Für mich als typischen SPS-Programmierer ist der Gedanke der hinter Beckhoff steht, derart revolutionär, dass ich es derzeit noch gar nicht fassen kann bzw. realisiere.

*ABER*

Gibt es einen Haken, den mir aber noch keiner gesagt hat ? 

Was spricht gegen Hardware (PC) die weltweit millionenfach im Einsatz ist und von jeder Hausfrau damit auch getestet wird ?

Warum eine € 2000,-- CPU verwenden, die eine teure Eigenentwicklung ist (SPS'en sind im Vergleich zu PC's sicher eher Kleinserien..), wenn ein wirklich guter IPC weitaus günstiger zu haben ist ?

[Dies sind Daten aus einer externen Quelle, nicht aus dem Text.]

Lemma u32_to_be_bytes_inj m n : 0 <= m < 2 ^ 32 -> 0 <= n < 2 ^ 32 -> u32_to_be_bytes m = u32_to_be_bytes n -> m = n.
Proof.
  assert (Hdec : forall x, 0 <= x < 2 ^ 32 ->
    x = 16777216 * (x / 16777216 mod 256) + 65536 * (x / 65536 mod 256) + 256 * (x / 256 mod 256) + x mod 256).
  { intros x Hx. rewrite (Z.mod_small (x / 16777216)) by (split; [apply Z.div_pos; lia | apply Z.div_lt_upper_bound; lia]).
    change 65536 with (256 * 256). change 16777216 with (256 * 256 * 256). rewrite <-!Z.div_div by lia.
    pose proof (Z.div_mod x 256). pose proof (Z.div_mod (x / 256) 256). pose proof (Z.div_mod (x / 256 / 256) 256). lia. }
  intros Hm Hn [= H1 H2 H3 H4]. rewrite (Hdec m Hm), (Hdec n Hn). by rewrite H1, H2, H3, H4.
Qed.

Lemma u64_to_be_bytes_inj m n : 0 <= m < 2 ^ 64 -> 0 <= n < 2 ^ 64 -> u64_to_be_bytes m = u64_to_be_bytes n -> m = n.
Proof.
  intros Hm Hn E. unfold u64_to_be_bytes in E. apply app_inj_1 in E as [Eh El]; [|done].
  assert (Hh : m / 4294967296 = n / 4294967296).
  { apply u32_to_be_bytes_inj; [split; [apply Z.div_pos; lia | apply Z.div_lt_upper_bound; lia].. | done]. }
  assert (Hl : m mod 4294967296 = n mod 4294967296).
  { apply u32_to_be_bytes_inj; [apply Z.mod_pos_bound; lia.. |]. unfold u32_to_be_bytes in *.
    assert (Hmod : forall x, (x mod 4294967296) mod 256 = x mod 256).
    { intros x. change 4294967296 with (256 * 16777216). rewrite Z.rem_mul_r by lia.
      rewrite Z.mul_comm, Z_mod_plus_full, Z.mod_mod by lia. done. }
    assert (Hdiv : forall x d e, 0 < d -> 0 < e -> 4294967296 = d * (256 * e) ->
      x mod 4294967296 / d mod 256 = x / d mod 256).
    { intros x d e Hd He E2. rewrite E2, (Z.rem_mul_r x d (256 * e)) by lia.
      rewrite Z.mul_comm, Z.div_add, (Z.div_small (x mod d)) by (lia || apply Z.mod_pos_bound; lia). rewrite Z.add_0_l.
      rewrite Z.rem_mul_r by lia. rewrite Z.mul_comm, Z_mod_plus_full, Z.mod_mod by lia. done. }
    injection El as H1 H2 H3 H4. rewrite !Hmod. rewrite !(Hdiv _ 16777216 1), !(Hdiv _ 65536 256), !(Hdiv _ 256 65536) by lia.
    by rewrite H1, H2, H3, H4. }
  rewrite (Z.div_mod m 4294967296), (Z.div_mod n 4294967296) by lia. by rewrite Hh, Hl.
Qed.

Ich ersuche um eine emotionslose und sachlich kompetente Diskussion um eine Entscheidung treffen zu können.

Danke


----------



## zotos (13 Januar 2007)

Benutz mal die "Suchfunktion" mit dem begriff Codesys. :-D


----------



## zotos (13 Januar 2007)

MarkusP schrieb:


> ...
> Gibt es einen Haken, den mir aber noch keiner gesagt hat ?
> 
> Was spricht gegen Hardware (PC) die weltweit millionenfach im Einsatz ist und von jeder Hausfrau damit auch getestet wird ?
> ...



Das mit der emotionslosen Diskusion kannst Du wenn es um Soft-SPSen geht vergessen. 

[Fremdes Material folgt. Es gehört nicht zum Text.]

Lemma create_new_follows p mode :
  follows (fun q => q = [CallCreateNew p mode true]) (sys_or (K := Logged K) ProcInvalidSandbox (t_create_new p mode)).
Proof. apply follows_call; (done || by intros []). Qed.

Lemma copy_follows s d :
  follows (fun q => q = [CallCopy s d true]) (sys_or (K := Logged K) ProcInvalidSandbox (t_copy s d)).
Proof. apply follows_call; (done || by intros []). Qed.

(** The last steps: the tree is sealed and measured. *)
Lemma seal_follows output destination (rest : M (Logged K) ProcessAdapterError RootFilesystemDigest) :
  reads rest ->
  follows (fun p => p = [CallSetPermissions destination 365 true]
             ++ map (fun relative => CallSetPermissions (path_join output relative) 365 true) MINIMAL_DIRECTORIES
             ++ [CallSetPermissions output 365 true])
    (do! sys_or ProcInvalidSandbox (f_set_permissions destination 365) in
     do! for_each (fun relative => sys_or ProcInvalidSandbox (f_set_permissions (path_join output relative) 365))
           MINIMAL_DIRECTORIES in
     do! sys_or ProcInvalidSandbox (f_set_permissions output 365) in rest).
Proof.
  intros Hrest. apply follows_seq; [apply set_permissions_follows | intros []].
  apply follows_seq; [apply (follows_each _ (fun relative => CallSetPermissions (path_join output relative) 365 true));
    intros a; apply set_permissions_follows | intros []].
  rewrite <-(app_nil_r [CallSetPermissions output 365 true]).
  apply follows_seq; [apply set_permissions_follows | intros []; by apply follows_reads].
Qed.

Lemma reads_measure output : reads (RootFilesystemDigest_measure (K := Logged K) output).
Proof. unfold RootFilesystemDigest_measure. reads. Qed.

Lemma reads_verify output d : reads (VerifiedRootFilesystem_open (K := Logged K) output d).
Proof. unfold VerifiedRootFilesystem_open, validate_tree. reads. Qed.

#[local] Hint Resolve reads_measure reads_verify : reads.

(** The copy, between the directories and the seal. *)
Lemma copy_steps_follow output source source_metadata :
  follows (fun p => exists sf df, CallCreateDir output 448 true
      :: map (fun relative => CallCreateDir (path_join output relative) 448 true) MINIMAL_DIRECTORIES ++ p
      = build_plan output sf df)
    (let! source_file := sys_or ProcInvalidSandbox (t_open source) in
     let! opened := sys_or ProcInvalidSandbox (t_file_metadata source_file) in
     if negb (md_dev opened =? md_dev source_metadata) || negb (md_ino opened =? md_ino source_metadata)
        || negb (md_len opened =? md_len source_metadata)
     then throw ProcInvalidSandbox
     else
       let destination := path_join output "bin/busybox" in
       let! destination_file := sys_or ProcInvalidSandbox (t_create_new destination 320) in
       let! copied := sys_or ProcInvalidSandbox (t_copy source_file destination_file) in
       if negb (copied =? md_len source_metadata) then throw ProcInvalidSandbox
       else
         do! sys_or ProcInvalidSandbox (f_set_permissions destination 365) in
         do! for_each (fun relative =>
               sys_or ProcInvalidSandbox (f_set_permissions (path_join output relative) 365))
               MINIMAL_DIRECTORIES in
         do! sys_or ProcInvalidSandbox (f_set_permissions output 365) in
         let! digest := RootFilesystemDigest_measure output in
         do! VerifiedRootFilesystem_open output digest in
         ret digest : M (Logged K) ProcessAdapterError RootFilesystemDigest).
Proof.
  assert (Hin : exists sf df, CallCreateDir output 448 true
      :: map (fun relative => CallCreateDir (path_join output relative) 448 true) MINIMAL_DIRECTORIES
         ++ drop 6 (build_plan output 0 0) = build_plan output sf df) by (by exists 0, 0).
  eapply follows_then; [reads | exact Hin | intros sf]. eapply follows_then; [reads | exact Hin | intros opened].
  destruct (_ || _); [by eapply follows_throw|]. cbv zeta.
  eapply follows_mono; [eapply (follows_bind _ (fun df p => p = drop 7 (build_plan output sf df)) 0);
    [apply create_new_follows | intros df | reflexivity]|].
  2:{ intros p (df & p1 & p2 & -> & -> & ->). by exists sf, df. }
  eapply follows_mono; [eapply (follows_bind _ (fun _ p => p = drop 8 (build_plan output sf df)) 0);
    [apply copy_follows | intros copied | reflexivity]|].
  2:{ by intros p (_ & p1 & p2 & -> & -> & ->). }
  destruct (negb _); [by eapply follows_throw|]. apply seal_follows. reads.
Qed.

Also zu Entwicklungsumgebung CoDeSys (bzw TwinCAT) die ist nun wirklich gut und ist nicht auf eine Soft-SPS beschränkt. Es gibt eine vielzahl an Hersellern die auch kleine SPSen anbieten die mit CoDeSys Programmiert werden. Andere Hersteller aus dem Bereich der Antriebstechnik bauen eine SPS-funktionalität in die Antriebssteuerungen ein und so kann man sich bei manchen "Projekten das geld für die SPS sparen und alles aus einem Guss gestallten. 
Das schöne daran ist das der Code wiederverwendbarer  ist wenn Du heute eine Aufgabe mit Intralogic (Bosch-Rexroth) und morgen vielleicht eine ähnliche Aufgabe mit Wago oder Moeller lösen musst/willst.


Bei Dir geht es ja aber um die Soft-SPS und den Einsatz von PCs als SPS.
Da haben wir wie gesagt von ein paar Tagen drüber gesprochen siehe hier->Link.

Stichpunkte:

- Die Soft SPS läuft stabil und sehr schnell eine vergleich bar schnelle konventionelle SPS kostet ein vielfaches.

- Viele Maschinen benötigen eh einen PC für die VISU, etc.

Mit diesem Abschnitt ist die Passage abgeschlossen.